See our latest analysis for Western New England Bancorp

Dividends are typically paid out of company income, so if a company pays out more than it earned, its dividend is usually at a higher risk of being cut. Western New England Bancorp paid out a comfortable 47% of its profit last year.

When a company paid out less in dividends than it earned in profit, this generally suggests its dividend is affordable. The lower the % of its profit that it pays out, the greater the margin of safety for the dividend if the business enters a downturn.

Click here to see the company's payout ratio, plus analyst estimates of its future dividends.

historic-dividend
historic-dividend

Have Earnings And Dividends Been Growing?

Businesses with strong growth prospects usually make the best dividend payers, because it's easier to grow dividends when earnings per share are improving. If earnings decline and the company is forced to cut its dividend, investors could watch the value of their investment go up in smoke. With that in mind, we're encouraged by the steady growth at Western New England Bancorp, with earnings per share up 4.5% on average over the last five years.

The main way most investors will assess a company's dividend prospects is by checking the historical rate of dividend growth. Western New England Bancorp's dividend payments per share have declined at 8.8% per year on average over the past 10 years, which is uninspiring. Western New England Bancorp is a rare case where dividends have been decreasing at the same time as earnings per share have been improving. It's unusual to see, and could point to unstable conditions in the core business, or more rarely an intensified focus on reinvesting profits.

Final Takeaway

Should investors buy Western New England Bancorp for the upcoming dividend? It has been growing its earnings per share somewhat in recent years, although it reinvests more than half its earnings in the business, which could suggest there are some growth projects that have not yet reached fruition. We think this is a pretty attractive combination, and would be interested in investigating Western New England Bancorp more closely.
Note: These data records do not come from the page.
(** * Sovereign-Portfolio-AI: a shallow embedding of the backend in Rocq

    The development follows the Python sources:
    - [src/backend/vector_store.py]   (PortfolioVectorStore)
    - [src/backend/data_processor.py] (PortfolioDataProcessor)
    - [src/backend/ai_engine.py]      (_parse_recommendations)
    - [src/frontend/utils.py]         (calculate_portfolio_metrics)

    Numbers are modelled as exact rationals [Q]; float32/float64 rounding
    is not modelled.  Python exceptions are modelled by the [res] error
    monad, and every [try ... except] of the sources by an explicit
    match on [Err]. *)

From Stdlib Require Import QArith Qabs List Permutation Sorted Lia.
From Stdlib Require Import String Ascii Lqa DecimalString.
From stdpp Require Import base gmap strings list.

Open Scope Q_scope.
Set Warnings "-register-all".

(* ------------------------------------------------------------------ *)
(** ** Python values, exceptions and the error monad *)

Inductive pyval : Type :=
| PNum (q : Q)
| PStr (s : string)
| PNone
| PDict (kv : list (string * pyval))
| PList (l : list pyval).

(** A Python dict with string keys, as an association list in
    insertion order (keys are unique; lookup takes the first binding). *)
Definition pydict := list (string * pyval).

Inductive pyexc : Type :=
| ZeroDivisionError
| TypeError
| AttributeError
| KeyError
| IndexError
| ValueError (msg : string)
| OSError.

Inductive res (A : Type) : Type :=
| Ok (a : A)
| Err (e : pyexc).
Arguments Ok {A} a.
Arguments Err {A} e.

Definition res_bind {A B} (c : res A) (k : A -> res B) : res B :=
  match c with Ok a => k a | Err e => Err e end.

Notation "'let*' x := c 'in' k" := (res_bind c (fun x => k))
  (at level 200, x name, c at level 100, k at level 200).

Fixpoint res_mapM {A B} (f : A -> res B) (l : list A) : res (list B) :=
  match l with
  | [] => Ok []
  | x :: l' => let* y := f x in let* ys := res_mapM f l' in Ok (y :: ys)
  end.

Fixpoint assoc (kv : pydict) (k : string) : option pyval :=
  match kv with
  | [] => None
  | (k', v) :: kv' => if String.eqb k k' then Some v else assoc kv' k
  end.

(** [k in d] *)
Definition dict_has (d : pydict) (k : string) : bool :=
  match assoc d k with Some _ => true | None => false end.

(** [v.get(k, default)]: only a dict has [get]. *)
Definition py_get (v : pyval) (k : string) (default : pyval) : res pyval :=
  match v with
  | PDict kv => Ok (match assoc kv k with Some x => x | None => default end)
  | _ => Err AttributeError
  end.

(** [d.get(k, default)] on a dict known to be one. *)
Definition dict_get (d : pydict) (k : string) (default : pyval) : pyval :=
  match assoc d k with Some x => x | None => default end.

(** Python truthiness. *)
Definition truthy (v : pyval) : bool :=
  match v with
  | PNum q => negb (Qeq_bool q 0)
  | PStr s => negb (String.eqb s "")
  | PNone => false
  | PDict kv => match kv with [] => false | _ => true end
  | PList l => match l with [] => false | _ => true end
  end.

(** [a < b] on numbers. *)
Definition Qlt_bool (a b : Q) : bool := negb (Qle_bool b a).

(** [a / b] on Python numbers. *)
Definition py_div (a b : Q) : res Q :=
  if Qeq_bool b 0 then Err ZeroDivisionError else Ok (a / b).

(** [sum(xs)]: adds left to right from the integer 0; a non-number
    raises. *)
Fixpoint py_sum_from (acc : Q) (xs : list pyval) : res Q :=
  match xs with
  | [] => Ok acc
  | PNum q :: xs' => py_sum_from (acc + q) xs'
  | _ :: _ => Err TypeError
  end.

Definition py_sum (xs : list pyval) : res Q := py_sum_from 0 xs.

(* ------------------------------------------------------------------ *)
(** ** Descending stable sort on a rational key

    Used for Python's [sorted(..., reverse=True)], pandas' [nlargest]
    and the ordering of FAISS search hits. *)

Section SortDesc.
Context {A : Type} (key : A -> Q).

Fixpoint insert_desc (x : A) (l : list A) : list A :=
  match l with
  | [] => [x]
  | y :: l' => if Qle_bool (key y) (key x) then x :: l else y :: insert_desc x l'
  end.

Definition sort_desc (l : list A) : list A := fold_right insert_desc [] l.

Definition desc (a b : A) : Prop := key b <= key a.
End SortDesc.

(* ------------------------------------------------------------------ *)
(** ** Python [str] methods on ASCII strings *)

Module PyStr.

Definition nl : string := String (ascii_of_nat 10) EmptyString.

(** [str.isspace] on ASCII: space, \t \n \v \f \r and \x1c..\x1f. *)
Definition is_space (c : ascii) : bool :=
  let n := nat_of_ascii c in
  Nat.eqb n 32 || (Nat.leb 9 n && Nat.leb n 13) || (Nat.leb 28 n && Nat.leb n 31).

Definition is_digit (c : ascii) : bool :=
  let n := nat_of_ascii c in Nat.leb 48 n && Nat.leb n 57.

Fixpoint lstrip (s : string) : string :=
  match s with
  | EmptyString => EmptyString
  | String c s' => if is_space c then lstrip s' else s
  end.

Fixpoint rev_str (s : string) : string :=
  match s with
  | EmptyString => EmptyString
  | String c s' => (rev_str s' ++ String c EmptyString)%string
  end.

Definition rstrip (s : string) : string := rev_str (lstrip (rev_str s)).

Definition strip (s : string) : string := rstrip (lstrip s).

Definition lower_char (c : ascii) : ascii :=
  let n := nat_of_ascii c in
  if Nat.leb 65 n && Nat.leb n 90 then ascii_of_nat (n + 32) else c.

Fixpoint lower (s : string) : string :=
  match s with
  | EmptyString => EmptyString
  | String c s' => String (lower_char c) (lower s')
  end.

Fixpoint starts_with (p s : string) : bool :=
  match p, s with
  | EmptyString, _ => true
  | String a p', String b s' => Ascii.eqb a b && starts_with p' s'
  | String _ _, EmptyString => false
  end.

(** [p in s] *)
Fixpoint contains (p s : string) : bool :=
  match s with
  | EmptyString => starts_with p s
  | String _ s' => starts_with p s || contains p s'
  end.

(** [s[:n]] *)
Fixpoint prefix (n : nat) (s : string) : string :=
  match n, s with
  | O, _ => EmptyString
  | S n', String c s' => String c (prefix n' s')
  | S _, EmptyString => EmptyString
  end.

(** [s.split(sep)] for a one-character separator. *)
Fixpoint split_char (sep : ascii) (s : string) : list string :=
  match s with
  | EmptyString => [EmptyString]
  | String c s' =>
      if Ascii.eqb c sep then EmptyString :: split_char sep s'
      else match split_char sep s' with
           | w :: ws => String c w :: ws
           | [] => [String c EmptyString]
           end
  end.

(** [s.split(sep, 1)]: [None] when [sep] does not occur. *)
Fixpoint split_once (sep : ascii) (s : string) : option (string * string) :=
  match s with
  | EmptyString => None
  | String c s' =>
      if Ascii.eqb c sep then Some (EmptyString, s')
      else match split_once sep s' with
           | Some (a, b) => Some (String c a, b)
           | None => None
           end
  end.

End PyStr.

(* ------------------------------------------------------------------ *)
(** ** vector_store.py: [PortfolioVectorStore._create_embeddings] *)

Module VectorStore.

Section Embeddings.
(** [float(s)] on a string: Python parses numeric literals. *)
Variable parse_float : string -> option Q.

Definition py_float (v : pyval) : res Q :=
  match v with
  | PNum q => Ok q
  | PStr s => match parse_float s with
              | Some q => Ok q
              | None => Err (ValueError "could not convert string to float")
              end
  | _ => Err TypeError
  end.

(** [float(x.get(k, 0))] *)
Definition get_float (x : pyval) (k : string) : res Q :=
  let* v := py_get x k (PNum 0) in py_float v.

Definition portfolio_features (portfolio : pyval) : res (list Q) :=
  let* aum := get_float portfolio "total_aum" in
  let* tr := get_float portfolio "target_return" in
  let* th := get_float portfolio "total_holdings" in
  Ok [aum / inject_Z 1000000000; tr; th / 100].

Definition performance_features (perf : pyval) : res (list Q) :=
  let* a := get_float perf "total_return" in
  let* b := get_float perf "daily_return" in
  let* c := get_float perf "volatility" in
  let* d := get_float perf "sharpe_ratio" in
  let* e := get_float perf "max_drawdown" in
  let* f := get_float perf "active_return" in
  Ok [a; b; c; d; e; f].

Definition risk_features (risk : pyval) : res (list Q) :=
  let* a := get_float risk "portfolio_beta" in
  let* b := get_float risk "var_95" in
  let* c := get_float risk "tracking_error" in
  let* d := get_float risk "correlation_benchmark" in
  let* e := get_float risk "concentration_risk" in
  let* f := get_float risk "liquidity_score" in
  Ok [a; b / inject_Z 1000000; c; d; e; f / 10].

(** [sectors.values()]: only a dict has [values]. *)
Definition py_values (v : pyval) : res (list pyval) :=
  match v with
  | PDict kv => Ok (map snd kv)
  | _ => Err AttributeError
  end.

(** [sorted(xs, reverse=True)] on numbers. *)
Definition py_nums (xs : list pyval) : res (list Q) :=
  res_mapM (fun v => match v with PNum q => Ok q | _ => Err TypeError end) xs.

Definition sector_features (sectors : pyval) : res (list Q) :=
  if truthy sectors then
    let* vals := py_values sectors in
    let* total_value := py_sum vals in
    let* ws := py_nums vals in
    let sector_weights := firstn 5 (sort_desc id ws) in
    let* normalized_weights := res_mapM (fun w => py_div w total_value) sector_weights in
    let* sq := res_mapM (fun w => let* x := py_div w total_value in Ok (x * x)) ws in
    let herfindahl := fold_left Qplus sq 0 in
    Ok (normalized_weights ++ [herfindahl])
  else
    (* total_value = 1, sector_weights = [0] * 5, herfindahl = 0 *)
    Ok (map (fun w => w / 1) (repeat 0 5) ++ [0]).

Definition opt_features (data : pydict) (k : string) (f : pyval -> res (list Q))
  : res (list Q) :=
  match assoc data k with
  | Some v => f v
  | None => Ok []
  end.

(** The [try] body up to the padding loop. *)
Definition extract_features (data : pydict) : res (list Q) :=
  let* f1 := opt_features data "portfolio_summary" portfolio_features in
  let* f2 := opt_features data "performance_summary" performance_features in
  let* f3 := opt_features data "risk_summary" risk_features in
  let* f4 := opt_features data "sector_allocation" sector_features in
  Ok (f1 ++ f2 ++ f3 ++ f4).

(** [while len(features) < self.dimension: features.append(0.0)] *)
Fixpoint pad_loop (fuel : nat) (dimension : nat) (features : list Q) : list Q :=
  match fuel with
  | O => features
  | S fuel' =>
      if Nat.ltb (length features) dimension
      then pad_loop fuel' dimension (features ++ [0])
      else features
  end.

(** Padding then [features[:self.dimension]]. *)
Definition pad_truncate (dimension : nat) (features : list Q) : list Q :=
  firstn dimension (pad_loop dimension dimension features).

Definition _create_embeddings (dimension : nat) (data : pydict) : list Q :=
  match extract_features data with
  | Ok features => pad_truncate dimension features
  | Err _ => repeat 0 dimension          (* np.zeros(self.dimension) *)
  end.
End Embeddings.

(** *** FAISS [IndexFlatIP] (the third-party index the store wraps)

    Modelled from FAISS's documented behaviour: [add] appends vectors
    of the index dimension (the Python wrapper asserts the width);
    [search(x, k)] scores every stored vector by its inner product with
    [x] and returns the [k] best hits by decreasing score, padding with
    label [-1] and score [-FLT_MAX] when fewer than [k] vectors are
    stored; [k] must be positive.  Ties are returned in insertion
    order (FAISS leaves their order unspecified). *)

Record index := mk_index { ix_d : nat; ix_vecs : list (list Q) }.

Definition ntotal (ix : index) : nat := length (ix_vecs ix).

Definition IndexFlatIP (d : nat) : index := mk_index d [].

Fixpoint inner (x y : list Q) : Q :=
  match x, y with
  | a :: x', b :: y' => a * b + inner x' y'
  | _, _ => 0
  end.

Definition index_add (ix : index) (x : list Q) : res index :=
  if Nat.eqb (length x) (ix_d ix)
  then Ok (mk_index (ix_d ix) (ix_vecs ix ++ [x]))
  else Err (ValueError "assert d == self.d").

Definition neg_flt_max : Q := - (inject_Z 340282346638528859811704183484516925440).

(** (score, label) hits of the [k] best vectors. *)
Definition scored (ix : index) (x : list Q) : list (Q * nat) :=
  combine (map (inner x) (ix_vecs ix)) (seq 0 (ntotal ix)).

Definition top_hits (ix : index) (x : list Q) (k : nat) : list (Q * nat) :=
  firstn k (sort_desc fst (scored ix x)).
(** * Doubt-session chat core of the LMS backend

    A shallow embedding of the doubt-resolution chat subsystem:

    - [models/Doubt.js], [models/ChatMessage.js], [models/User.js] and
      [models/School.js] (the schemas, their setters and validators),
    - [middleware/authMiddleware.js], the role middlewares and
      [isParticipantInDoubtSession],
    - [routes/doubtRoutes.js], which puts the middlewares in front of the
      handlers,
    - [controllers/doubtController.js], the handlers
      [initiateDoubtSession], [getDoubtSessionMessages],
      [sendDoubtMessage], [closeDoubtSession], the listings and
      [submitAiFeedback], together with the two [setTimeout] callbacks
      that stand in for the AI service.

    Modelling conventions.

    - A MongoDB collection is a list of documents in insertion order;
      [findById] and [findOne] return the first match.
    - [ObjectId]s are natural numbers; every id is well formed, so the
      cast errors of malformed ids are outside the model.
    - A request handler runs as one atomic step over the [World]; the
      only code that runs later is a [setTimeout] callback, kept in the
      world's [timers] until the event loop fires it.
    - Storage and transport are reliable inside a request handler.  The
      delayed AI callbacks take a [Fault] telling which statement of their
      [try] block throws, because their [catch] blocks are part of the
      behaviour under study.
    - A mongoose document held by a handler or a callback is a [Doc]: the
      in-memory copy plus the modified-path marks that decide what
      [save] writes.
    - A string is kept as its UTF-8 bytes.  Lengths and positions count
      UTF-16 code units, as JavaScript does, and [trim] strips the white
      space and line terminators of ECMAScript.
    - Request bodies are well typed: a field holds a value of its type
      (a string, an id, a boolean) or is absent.  [null] and values of
      other types in a body are outside the model. *)

From Stdlib Require Import ZArith List String Ascii Bool Arith Lia.
From Stdlib Require Import Sorted Permutation.
Import ListNotations.

Local Open Scope string_scope.
Local Open Scope Z_scope.

(** ** JavaScript values *)

Definition ObjectId := nat.
Definition Date := Z.

(** Truthiness of a string-or-undefined value: [undefined], [null] and
    the empty string are falsy. *)
Definition truthy (v : option string) : bool :=
  match v with
  | Some s => negb (String.eqb s "")
  | None => false
  end.

(** Interpolation of a value inside a template literal. *)
Definition interpolate (v : option string) : string :=
  match v with
  | Some s => s
  | None => "undefined"
  end.

Definition dquote : string := String "034"%char EmptyString.
Definition rsquo : string :=
  String "226"%char (String "128"%char (String "153"%char EmptyString)).

(** The white space and line terminator code points of ECMAScript, by
    their UTF-8 bytes: TAB, LF, VT, FF, CR and SP in one byte, *)
Definition isSpace (c : ascii) : bool :=
  Ascii.eqb c " "%char || Ascii.eqb c "009"%char || Ascii.eqb c "010"%char
  || Ascii.eqb c "011"%char || Ascii.eqb c "012"%char || Ascii.eqb c "013"%char.

(** U+00A0 in two bytes, *)
Definition isSpace2 (a b : ascii) : bool :=
  Ascii.eqb a "194"%char && Ascii.eqb b "160"%char.

(** U+1680, U+2000 to U+200A, U+2028, U+2029, U+202F, U+205F, U+3000 and
    U+FEFF in three bytes. *)
Definition isSpace3 (a b c : ascii) : bool :=
  let z := nat_of_ascii c in
  (Ascii.eqb a "225"%char && Ascii.eqb b "154"%char && Nat.eqb z 128)
  || (Ascii.eqb a "226"%char && Ascii.eqb b "128"%char
      && ((Nat.leb 128 z && Nat.leb z 138) || Nat.eqb z 168
          || Nat.eqb z 169 || Nat.eqb z 175))
  || (Ascii.eqb a "226"%char && Ascii.eqb b "129"%char && Nat.eqb z 159)
  || (Ascii.eqb a "227"%char && Ascii.eqb b "128"%char && Nat.eqb z 128)
  || (Ascii.eqb a "239"%char && Ascii.eqb b "187"%char && Nat.eqb z 191).

Fixpoint trimStart (s : string) : string :=
  match s with
  | EmptyString => EmptyString
  | String a r1 =>
      if isSpace a then trimStart r1
      else
        match r1 with
        | EmptyString => s
        | String b r2 =>
            if isSpace2 a b then trimStart r2
            else
              match r2 with
              | EmptyString => s
              | String c r3 => if isSpace3 a b c then trimStart r3 else s
              end
        end
  end.

Fixpoint reverse (s acc : string) : string :=
  match s with
  | EmptyString => acc
  | String c r => reverse r (String c acc)
  end.

(** [trimStart] on the reversed string: the bytes of a code point come
    last byte first. *)
Fixpoint trimStartReversed (s : string) : string :=
  match s with
  | EmptyString => EmptyString
  | String a r1 =>
      if isSpace a then trimStartReversed r1
      else
        match r1 with
        | EmptyString => s
        | String b r2 =>
            if isSpace2 b a then trimStartReversed r2
            else
              match r2 with
              | EmptyString => s
              | String c r3 =>
                  if isSpace3 c b a then trimStartReversed r3 else s
              end
        end
  end.

Definition trimEnd (s : string) : string :=
  reverse (trimStartReversed (reverse s EmptyString)) EmptyString.

(** [String.prototype.trim], also the [trim] setter of a schema path. *)
Definition trim (s : string) : string := trimEnd (trimStart s).

(** The UTF-16 code units of the code point a byte starts: none for a
    continuation byte, two for the first byte of a four-byte sequence,
    one otherwise. *)
Definition units (c : ascii) : nat :=
  let n := nat_of_ascii c in
  if Nat.leb 128 n && Nat.ltb n 192 then 0%nat
  else if Nat.leb 240 n then 2%nat else 1%nat.

(** [s.length] *)
Fixpoint jsLength (s : string) : nat :=
  match s with
  | EmptyString => 0%nat
  | String c r => (units c + jsLength r)%nat
  end.

(** The first half of the surrogate pair of the four-byte sequence that
    starts with [b0] and goes on with [r], in the three bytes of the
    generalised encoding. *)
Definition highSurrogate (b0 : ascii) (r : string) : string :=
  match r with
  | String b1 (String b2 _) =>
      let top := ((N_of_ascii b0 mod 8) * 256
                  + (N_of_ascii b1 mod 64) * 4
                  + (N_of_ascii b2 mod 64) / 16)%N in
      let hs := (55296 + (top - 64))%N in
      String "237"%char
        (String (ascii_of_N (128 + (hs / 64) mod 64)%N)
           (String (ascii_of_N (128 + hs mod 64)%N) EmptyString))
  | _ => EmptyString
  end.

(** [s.substring(0, n)]: the code points of the first [n] code units;
    when the cut falls inside a surrogate pair its first half is kept. *)
Fixpoint substring0 (n : nat) (s : string) : string :=
  match s with
  | EmptyString => EmptyString
  | String c r =>
      match units c, n with
      | O, _ => String c (substring0 n r)
      | _, O => EmptyString
      | S O, S n' => String c (substring0 n' r)
      | _, S O => highSurrogate c r
      | _, S (S n') => String c (substring0 n' r)
      end
  end.

(** [s.substring(0, n) + (s.length > n ? '...' : '')] *)
Definition excerpt (n : nat) (s : string) : string :=
  (substring0 n s ++ (if Nat.ltb n (jsLength s) then "..." else ""))%string.

(** ** Schemas *)

(** [req.user.role]: the [User] enum plus the principal token role. *)
Inductive Role := admin | trainer | student | principal.

(** [doubtSessionSchema.doubtType] *)
Inductive DoubtType := trainerDoubt | aiDoubt.

(** [doubtSessionSchema.status] *)
Inductive Status := pending | in_progress | resolved | closed | cancelled.

(** [chatMessageSchema.senderRole] *)
Inductive SenderRole := fromStudent | fromTrainer | fromAi | fromSystem.
(* ===== verification/_CoqProject ===== *)
-Q . S2P
Prelude.v
SecuSnow3gTables.v
SecuSnow3g.v
SecuSnow3gSpec.v
SecuSnow3gProps.v
SecuSnow3gCipher.v
SecuSnow3gMac.v
SecuSnow3gUia.v
TimeStat.v
RlcPdu.v
RlcSdu.v
RlcReassembly.v
RlcRxList.v
RlcProps.v
RlcEntity.v
RlcTm.v
RlcUm.v
RlcUmTx.v
RlcUmRx.v
RlcUmProps.v
RlcAm.v
RlcAmCtrl.v
RlcAmRecv.v
RlcAmStatus.v
RlcAmSend.v
RlcBearer.v
RlcManager.v
RlcManagerSpec.v
RlcManagerRel.v
RlcManagerMain.v
HashTable.v
F1apIds.v
SeqArr.v
RlcAmQueue.v
RlcAmTx.v
RlcAmWalk.v
RlcAmCtrlProps.v
RlcAmReport.v
RlcAmRx.v
RlcAmStatusProps.v
RlcAmProps.v
RlcAmRecovery.v
SecuNas.v
SecuNasProps.v
Pdcp.v
PdcpSecurity.v
PdcpRx.v
PdcpRecv.v
PdcpSend.v
PdcpEnd.v
PdcpProps.v
PdcpExamples.v
Sdap.v
SdapList.v
SdapRefine.v
SdapProps.v
SdapTyped.v
PqcDispatch.v
Dtls.v
DtlsProps.v
Sctp.v
SctpProps.v
SctpEnd.v
SctpMain.v
Crc.v
CrcBits.v
CrcTables.v
CrcClmul.v
CrcIntel.v
CrcCheck.v
CrcMain.v
NrSegmentation.v
NrSegSizes.v
NrSegBlocks.v
NrSegMain.v
NrTbs.v
NrRateMatching.v
NrRateProps.v
NrCodeword.v
NrCodewordMain.v
Definition s2_t2 : list Z := [
  0x254a6f25; 0x24486c24; 0x73e69573; 0x67cea967; 0xd7c710d7; 0xae359bae; 0x5cb8e45c; 0x30605030;
  0xa42185a4; 0xeeb55bee; 0x6edcb26e; 0xcbff34cb; 0x7dfa877d; 0xb503b6b5; 0x826def82; 0xdbdf04db;
  0xe4a145e4; 0x8e75fb8e; 0x4890d848; 0x4992db49; 0x4f9ed14f; 0x5dbae75d; 0x6ad4be6a; 0x78f08878;
  0x70e09070; 0x8879f188; 0xe8b951e8; 0x5fbee15f; 0x5ebce25e; 0x8461e584; 0x65caaf65; 0xe2ad4fe2;
  0xd8d901d8; 0xe9bb52e9; 0xccf13dcc; 0xedb35eed; 0x4080c040; 0x2f5e712f; 0x11223311; 0x28507828;
  0x57aef957; 0xd2cd1fd2; 0xac319dac; 0xe3af4ce3; 0x4a94de4a; 0x152a3f15; 0x1b362d1b; 0xb91ba2b9;
  0xb20dbfb2; 0x8069e980; 0x8563e685; 0xa62583a6; 0x2e5c722e; 0x02040602; 0x478ec947; 0x29527b29;
  0x070e0907; 0x4b96dd4b; 0x0e1c120e; 0xc1eb2ac1; 0x51a2f351; 0xaa3d97aa; 0x897bf289; 0xd4c115d4;
  0xcafd37ca; 0x01020301; 0x468cca46; 0xb30fbcb3; 0xefb758ef; 0xddd30edd; 0x4488cc44; 0x7bf68d7b;
  0xc2ed2fc2; 0x7ffe817f; 0xbe15abbe; 0xc3ef2cc3; 0x9f57c89f; 0x20406020; 0x4c98d44c; 0x64c8ac64;
  0x836fec83; 0xa22d8fa2; 0x68d0b868; 0x4284c642; 0x13263513; 0xb401b5b4; 0x4182c341; 0xcdf33ecd;
  0xba1da7ba; 0xc6e523c6; 0xbb1fa4bb; 0x6ddab76d; 0x4d9ad74d; 0x71e29371; 0x21426321; 0xf48175f4;
  0x8d73fe8d; 0xb009b9b0; 0xe5a346e5; 0x934fdc93; 0xfe956bfe; 0x8f77f88f; 0xe6a543e6; 0xcff738cf;
  0x4386c543; 0x458acf45; 0x31625331; 0x22446622; 0x376e5937; 0x366c5a36; 0x9645d396; 0xfa9d67fa;
  0xbc11adbc; 0x0f1e110f; 0x08101808; 0x52a4f652; 0x1d3a271d; 0x55aaff55; 0x1a342e1a; 0xc5e326c5;
  0x4e9cd24e; 0x23466523; 0x69d2bb69; 0x7af48e7a; 0x924ddf92; 0xff9768ff; 0x5bb6ed5b; 0x5ab4ee5a;
  0xebbf54eb; 0x9a5dc79a; 0x1c38241c; 0xa93b92a9; 0xd1cb1ad1; 0x7efc827e; 0x0d1a170d; 0xfc916dfc;
  0x50a0f050; 0x8a7df78a; 0xb605b3b6; 0x62c4a662; 0xf58376f5; 0x0a141e0a; 0xf89961f8; 0xdcd10ddc;
  0x03060503; 0x3c78443c; 0x0c18140c; 0x39724b39; 0xf18b7af1; 0xb819a1b8; 0xf38f7cf3; 0x3d7a473d;
  0xf28d7ff2; 0xd5c316d5; 0x9747d097; 0x66ccaa66; 0x816bea81; 0x32645632; 0xa02989a0; 0x00000000;
  0x060c0a06; 0xcef53bce; 0xf68573f6; 0xeabd57ea; 0xb707b0b7; 0x172e3917; 0xf78770f7; 0x8c71fd8c;
  0x79f28b79; 0xd6c513d6; 0xa72780a7; 0xbf17a8bf; 0x8b7ff48b; 0x3f7e413f; 0x1f3e211f; 0x53a6f553;
  0x63c6a563; 0x75ea9f75; 0x356a5f35; 0x2c58742c; 0x60c0a060; 0xfd936efd; 0x274e6927; 0xd3cf1cd3;
  0x9441d594; 0xa52386a5; 0x7cf8847c; 0xa12b8aa1; 0x050a0f05; 0x58b0e858; 0x2d5a772d; 0xbd13aebd;
  0xd9db02d9; 0xc7e720c7; 0xaf3798af; 0x6bd6bd6b; 0x54a8fc54; 0x0b161d0b; 0xe0a949e0; 0x38704838;
  0x04080c04; 0xc8f931c8; 0x9d53ce9d; 0xe7a740e7; 0x14283c14; 0xb10bbab1; 0x8767e087; 0x9c51cd9c;
  0xdfd708df; 0x6fdeb16f; 0xf99b62f9; 0xdadd07da; 0x2a547e2a; 0xc4e125c4; 0x59b2eb59; 0x162c3a16;
  0x74e89c74; 0x914bda91; 0xab3f94ab; 0x264c6a26; 0x61c2a361; 0x76ec9a76; 0x34685c34; 0x2b567d2b;
  0xad339ead; 0x995bc299; 0xfb9f64fb; 0x72e49672; 0xecb15dec; 0x33665533; 0x12243612; 0xded50bde;
  0x9859c198; 0x3b764d3b; 0xc0e929c0; 0x9b5fc49b; 0x3e7c423e; 0x18302818; 0x10203010; 0x3a744e3a;
  0x56acfa56; 0xe1ab4ae1; 0x77ee9977; 0xc9fb32c9; 0x1e3c221e; 0x9e55cb9e; 0x9543d695; 0xa32f8ca3;
  0x9049d990; 0x19322b19; 0xa83991a8; 0x6cd8b46c; 0x09121b09; 0xd0c919d0; 0xf08979f0; 0x8665e386].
With that in mind, a critical part of thorough stock research is being aware of any risks that stock currently faces. For instance, we've identified 3 warning signs for Western New England Bancorp (1 shouldn't be ignored) you should be aware of.

If you're in the market for dividend stocks, we recommend checking our list of top dividend stocks with a greater than 2% yield and an upcoming dividend.

This article by Simply Wall St is general in nature. It does not constitute a recommendation to buy or sell any stock, and does not take account of your objectives, or your financial situation. We aim to bring you long-term focused analysis driven by fundamental data. Note that our analysis may not factor in the latest price-sensitive company announcements or qualitative material. Simply Wall St has no position in any stocks mentioned.